Company looks to sell or spin off one or all units, with LTL off the block; CEO Jacobs sees chance of firm becoming pure-play LTL operator

The CEO of XPO Logistics, Brad Jacobs, led consolidation in the waste management and equipment rental industries before entering freight.

The end of XPO Logistics, Inc. as the transport and logistics industries have come to know it may be at hand.

The $17 billion giant (NYSE:XPO) has begun entertaining possible acquisition offers for four of its units: its two North American and two European transport and logistics businesses. Failing to execute a sale or sales that XPO finds satisfactory, the company may spin off one, two or all four of the units. The North American less-than-truckload (LTL) operation will not be sold or spun off, the company said. XPO has retained Goldman Sachs & Co. LLC and J.P. Morgan Securities LLC as its financial advisers, and Wachtell, Lipton, Rosen & Katz as its legal adviser.

In an interview late Wednesday two hours after the announcement, Brad Jacobs, XPO’s founder, chairman and CEO, left open the real prospect of XPO eventually evolving into a pure-play LTL operator with no debt and an enormous pile of capital.

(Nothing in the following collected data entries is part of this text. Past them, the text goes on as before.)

(** A segment that announces more than it has, and one behind it. *)
Lemma zgfx_decompress_safe_witness :
  let s := make rdp8_lite 100 in
  let bad := byte_of <$> [0xE0; 0x26; 0x88; 0x00] in
  exists r s', decompress bad (reset s) = Some (r, s') /\
    match r with Ok o => len o <= 100 | Err _ => True end /\
    len (ring s') <= history (params rdp8_lite) /\ 0 <= ring_pos s' < history (params rdp8_lite).
Proof.
  intros s bad. apply (zgfx_decompress_safe rdp8_lite 100); [done|]. apply reached_reset, reached_make.
Defined.
End ZgfxDecode.
(* ===== verification/ZgfxMessages.v ===== *)
(** * ZGFX messages

    RDP_SEGMENTED_DATA around the segments of [ZgfxTokens]: what a message stands
    for, and that [Zgfx.Decompressor] yields it. *)

From S2P Require Import Prelude Buffers CodecLogic Machine Zgfx ZgfxHistory ZgfxDecode ZgfxTokens.
Open Scope Z_scope.

Module ZgfxMessages.
Import Zgfx ZgfxHistory ZgfxDecode ZgfxTokens.

(** [n] segments with their sizes. *)
Inductive parts_of (pr : Params) (G : list byte) : nat -> list byte -> list byte -> Prop :=
  | parts_nil : parts_of pr G 0 [] []
  | parts_cons n sg x rest xs : segment_of pr G sg x -> len x <= max_segment pr -> len sg < 4294967296 ->
      parts_of pr (G ++ x) n rest xs -> parts_of pr G (S n) (Writer.le_bytes 4 (len sg) ++ sg ++ rest) (x ++ xs).

Inductive message_of (pr : Params) (G : list byte) : list byte -> list byte -> Prop :=
  | message_single sg x : segment_of pr G sg x -> len x <= max_segment pr ->
      message_of pr G (byte_of descriptor_single :: sg) x
  | message_multipart n parts x : parts_of pr G n parts x -> 0 < Z.of_nat n < 65536 -> len x < 4294967296 ->
      message_of pr G (byte_of descriptor_multipart :: Writer.le_bytes 2 (Z.of_nat n) ++ Writer.le_bytes 4 (len x) ++ parts) x.

Lemma segment_nonempty pr G sg x : segment_of pr G sg x -> 1 <= len sg.
Proof. intros [y|e st y _ _]; len_lia. Qed.

Lemma parts_sizes pr G n parts x : parts_of pr G n parts x -> len x <= Z.of_nat n * max_segment pr /\ 5 * Z.of_nat n <= len parts.
Proof.
  induction 1 as [|G n sg x rest xs Hs Hx Hl H [IH1 IH2]]; [split; [done|done]|].
  pose proof (segment_nonempty _ _ _ _ Hs). rewrite !len_app, len_le_bytes. lia.
Qed.

Lemma read_parts pr n : forall G parts x, parts_of pr G n parts x ->
  forall s size seen base o, Decompressor.p s = pr -> ring_ok s G -> params_fit s -> len o + len x <= size < 2 ^ 64 ->
  wp (Decompressor.parts_loop n size (Reader.mk seen parts base) o) s
    (fun r s' => r = Ok (Reader.mk (seen ++ parts) [] base, o ++ x) /\ same s s' /\ ring_ok s' (G ++ x)).
Proof.
  induction n as [|n IH]; intros G parts x H; inversion H as [|n' sg y rest xs Hs Hy Hl Hr]; subst; intros s size seen base o Hp R F Hsz.
  { cbn. apply wp_ret. rewrite !app_nil_r. split_and!; [done|apply same_refl|done]. }
  rewrite len_app in Hsz. pose proof (len_nonneg xs). pose proof (len_nonneg y). pose proof (len_nonneg sg).
  cbn [Decompressor.parts_loop]. wp_step. apply wp_lift.
  destruct (reads_u32le (len sg) (sg ++ rest) ltac:(lia) seen base) as (v & Ev & <-). rewrite Ev. cbv beta iota.
  wp_step. apply wp_lift.
  destruct (reads_sub (len sg) sg rest eq_refl (seen ++ Writer.le_bytes 4 (len sg)) base) as (sr & Es & b0 & ->). rewrite Es. cbv beta iota.
  subst pr. wp_step. eapply wp_mono; [eapply (read_segment s G sg y o size invalid_length b0); [done|done|done|done|lia]|].
  intros r s1 (-> & S1 & R1). eapply wp_mono.
  - eapply (IH (G ++ y) rest xs Hr s1); [by rewrite (same_p _ _ S1)|done|by eapply params_fit_same|rewrite len_app; lia].
  - intros r s2 (-> & S2 & R2). rewrite <- !app_assoc in *. split_and!; [done|by eapply same_trans|done].
Qed.

Lemma read_message s G msg x : ring_ok s G -> params_fit s -> message_of (Decompressor.p s) G msg x -> len x <= Decompressor.max_output s ->
  wp (Decompressor.decompress msg) s (fun r s' => r = Ok x /\ same s s' /\ ring_ok s' (G ++ x)).
Proof.
  intros R F H Hx. pose proof F as [Hp Hm]. pose proof (len_nonneg x).
  unfold Decompressor.decompress. wp_step. apply wp_get. cbv beta iota zeta. unfold Reader.make.
  destruct H as [sg x Hs Hl|n parts x Hs Hn Hl].
  - wp_step. apply wp_lift. rewrite u8_mk. cbv beta iota. change (u8_of (byte_of descriptor_single)) with descriptor_single.
    rewrite Z.eqb_refl. rewrite remaining_mk. wp_step. apply wp_lift.
    destruct (reads_sub (len sg) sg [] eq_refl ([] ++ [byte_of descriptor_single]) 0) as (sr & Es & b0 & ->). rewrite app_nil_r in Es.
    rewrite Es. cbv beta iota. eapply wp_mono; [eapply (read_segment s G sg x []); [done|done|done|done|rewrite len_nil; lia]|]. done.
  - wp_step. apply wp_lift. rewrite u8_mk. cbv beta iota. change (u8_of (byte_of descriptor_multipart)) with descriptor_multipart.
    change (descriptor_multipart =? descriptor_single) with false. rewrite Z.eqb_refl. cbn [negb].
    wp_step. apply wp_lift.
    destruct (reads_u16le (Z.of_nat n) (Writer.le_bytes 4 (len x) ++ parts) ltac:(lia) ([] ++ [byte_of descriptor_multipart]) 0) as (v & Ev & <-).
    rewrite Ev. cbv beta iota. wp_step. apply wp_lift.
    destruct (reads_u32le (len x) parts ltac:(lia) (([] ++ [byte_of descriptor_multipart]) ++ Writer.le_bytes 2 (Z.of_nat n)) 0) as (v & Ev2 & <-).
    rewrite Ev2. cbv beta iota. destruct (parts_sizes _ _ _ _ _ Hs) as [Hs1 Hs2]. rewrite remaining_mk.
    rewrite (proj2 (Z.eqb_neq (Z.of_nat n) 0)), (proj2 (Z.ltb_ge _ (len x))) by lia.
    rewrite (proj2 (Z.ltb_ge (Z.of_nat n * _) (len x))), (proj2 (Z.ltb_ge (len parts / 5) _)) by lia.
    rewrite Nat2Z.id. wp_step. eapply wp_mono; [eapply (read_parts (Decompressor.p s)); [done|done|done|done|rewrite len_nil; lia]|].
    intros r s1 (-> & S1 & R1). cbn [app]. wp_step. apply wp_lift. unfold ReaderOps.expect_end. rewrite empty_mk. cbv beta iota.
    rewrite bool_decide_true by done. cbv beta iota. rewrite Z.eqb_refl. cbn [negb]. by apply wp_ret.
Qed.
End ZgfxMessages.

The company stressed in its announcement that nothing may come of the sale or spinoff discussions, and that there is no time frame for deals to be consummated, if they are at all. However, the tenor of Jacobs’ comments appear to make a do-nothing outcome unlikely. Jacobs is hell-bent on enhancing shareholder value, saying it is no longer acceptable that XPO’s shares trade at a significant discount to its pure-play peers, despite a 10-fold rise in the company’s stock price since 2011.


XPO currently trades at 9.3 times earnings before interest, taxes, depreciation and amortization (EBITDA). According to Jacobs, Old Dominion Freight Line Inc. (NASDAQ:ODFL), a pure-play LTL carrier and arguably the segment’s best-run operator, trades at 13.5 times current EBITDA. Saia Inc. (NASDAQ:SAIA) another well-run LTL player, trades at about 10 times EBITDA, Jacobs said.

Ben Gordon, who runs a transport and logistics merger and acquisition firm, added that companies such as C.H. Robinson Worldwide Inc. (NASDAQ:CHRW) trade at 12.5 times EBITDA, Expeditors International (NASDAQ:EXPD) trades at 14.8 times EBITDA, UPS Inc. (NYSE:UPS) trades at 15.6 times EBITDA, and FedEx Corp. (NYSE:FDX) trades at 16.3 times EBITDA.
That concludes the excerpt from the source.